Aunque no lo sepa, a su lado, en Cuatro Vientos,
aprendí a escuchar la obertura más aclamada de Fidelio. Paseando
con él de noche, junto al Rhin en Constanza, empecé a entender, tan estrujante, la
de Tristán e Isolda. En
Praga nos reencontramos, tras quince años, con la representación de Don Giovanni (“Non serviam” siempre le
ha exaltado) y con los lieder de Schubert. No
quise romper su entusiasmo: me veo cada vez más cerca del canto gregoriano y
llegará el día en que sólo tendré oídos para el canto ambrosiano. En esa discrepancia de una voz común a solas con Dios, que ni Noche más allá de la noche (1981) podía suturar desde el principio, radica nuestra amistad siempre en despedida.

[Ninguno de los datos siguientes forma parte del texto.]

(** * CMS_Deep_Learning: [utils/preprocessing.py]

    A shallow embedding of the preprocessing utilities (object profiles,
    the size resolver, the preprocessing engine, the budget splitter, the
    chunking planner, the batch generator and the export/import helpers)
    together with the properties that the specification states about them.

    Conventions of the embedding:
    - Python integers are [Z]; Python floats are exact rationals [Q], and
      [nan] is a separate constructor where the code can produce it;
    - a raised exception is the [Raise] outcome of a [result];
    - file access and the global numpy random state are threaded through
      an explicit [world] (an I/O log and the generator state);
    - pandas, numpy.random and the archiving layer are outside the file:
      they enter through the interfaces [Pandas], [NumpyRandom], [Archive];
    - [print] calls are not modelled. *)

From Stdlib Require Import ZArith QArith Qround Qabs List String Ascii Lia Bool.
From Stdlib Require Import Permutation DecimalString DecimalNat.
From stdpp Require Import base option list gmap strings sorting.

Open Scope string_scope.
Open Scope list_scope.
Open Scope Z_scope.

(** ** Exceptions and results *)

Inductive exn : Type :=
| ValueError (msg : string)
| IOError (msg : string)
| TypeError (msg : string)
| KeyError (key : string)
| IndexError
| AttributeError
| ZeroDivisionError
| AssertionError (msg : string).

Inductive result (A : Type) : Type :=
| Ok (a : A)
| Raise (e : exn).
Arguments Ok {A} a.
Arguments Raise {A} e.

#[global] Instance result_ret : MRet result := fun A a => Ok a.

#[global] Instance result_bind : MBind result := fun A B k r =>
  match r with
  | Ok a => k a
  | Raise e => Raise e
  end.

#[global] Instance result_fmap : FMap result := fun A B f r =>
  match r with
  | Ok a => Ok (f a)
  | Raise e => Raise e
  end.

(** [[f(a) for a in l]] where [f] may raise. *)
Fixpoint rmap {A B} (f : A -> result B) (l : list A) : result (list B) :=
  match l with
  | [] => Ok []
  | a :: l' => b ← f a; bs ← rmap f l'; Ok (b :: bs)
  end.

(** ** Python primitives *)

Module Py.

(** [int(x)] on a float: truncation toward zero. *)
Definition int (x : Q) : Z := Z.quot (Qnum x) (Zpos (Qden x)).

Definition Qlt_bool (x y : Q) : bool := negb (Qle_bool y x).

Definition Qsum (l : list Q) : Q := fold_left Qplus l (0 # 1)%Q.

Definition Zsum (l : list Z) : Z := fold_left Z.add l 0.

Definition len {A} (l : list A) : Z := Z.of_nat (length l).

(** The loop behind [range(start, stop, step)] for a positive step. *)
Fixpoint range_up (fuel : nat) (cur stop step : Z) : list Z :=
  match fuel with
  | O => []
  | S fuel' =>
      if cur <? stop then cur :: range_up fuel' (cur + step) stop step else []
  end.

Fixpoint range_down (fuel : nat) (cur stop step : Z) : list Z :=
  match fuel with
  | O => []
  | S fuel' =>
      if stop <? cur then cur :: range_down fuel' (cur + step) stop step else []
  end.

(** [range(start, stop, step)]; a zero step raises [ValueError]. Every
    iteration moves [cur] by at least one, so [|stop - start|] iterations
    are enough. *)
Definition range (start stop step : Z) : result (list Z) :=
  if step =? 0 then Raise (ValueError "range() arg 3 must not be zero")
  else if 0 <? step then Ok (range_up (Z.to_nat (stop - start)) start stop step)
  else Ok (range_down (Z.to_nat (start - stop)) start stop step).

(** [x[:n]] *)
Definition slice_to {A} (x : list A) (n : Z) : list A :=
  if 0 <=? n then firstn (Z.to_nat n) x
  else firstn (Z.to_nat (len x + n)) x.

(** [x[a:b]] for [0 <= a], [0 <= b]. *)
Definition slice {A} (x : list A) (a b : Z) : list A :=
  firstn (Z.to_nat (b - a)) (skipn (Z.to_nat a) x).

(** [l[i]] with Python's negative indices. *)
Definition getitem {A} (l : list A) (i : Z) : result A :=
  let j := if i <? 0 then i + len l else i in
  if (j <? 0) || (len l <=? j) then Raise IndexError
  else match nth_error l (Z.to_nat j) with
       | Some a => Ok a
       | None => Raise IndexError
       end.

Recuerdo también ahora que mi francofilia angófila no ha dejado nunca de crisparlo y fascinarlo a partes iguales. A Londres me marché como él a Moscú. No huimos; ni nos desterramos. Alcanzamos a
nuestro modo una libertad íntima -una iluminación- aprendiendo a ser para sí
mismos un extranjero. También me costó: Gaudete de Ted
Hughes fue la puerta que hube de atravesar.
Sin laureles, anónimo junto al
Mediterráneo, aspiro hoy la luz de este verano en las hojas caídas de
aquella juventud perdida y ya extraña.
“se abrieron las cancelas de la noche,
salieron los caballos de la noche,
campos de hielo, de astros, de violines,
la noche sumergió pechos y rosas,
noche de madurez envuelta en nieve
después del sueño lento del otoño,
después del largo sorbo del otoño,
después del huracán de las estrellas,
del otoño con árboles de oro,
con torres incendiadas y columnas,
con los muros cubiertos de rosales
tardíos
y tú en aquel tranvía salpicado
a la orilla del agua por las barcas,
por las luces
y el viento y los faroles y los remos,
aquel rostro otoñal que no vería
nunca más, amor mío, nunca más,
detrás de los cristales del tranvía
con un sueño de potros en los ojos,
con un hato de ciervos en los ojos,
con un nido de tigre en los ojos,
y con la bruma de los cementerios,
y con los hierros de los cementerios,
y con las nubes rojas allá arriba,
(encima de cipreses y aves muertas
del tomillo y los búcaros fragantes)
de los cementerios
navegando en tus ojos
se abrieron las cancelas a la noche,
salieron los caballos a la noche,
se agitaron las zarzas del recuerdo,
pasó un desierto (el mar) por mi recuerdo..."
(Antonio Colinas, Sepulcro en Tarquinia)
Me he sentado en el centro del bosque a respirar y
fugaz me ha abrasado el silencio de Tarquinia.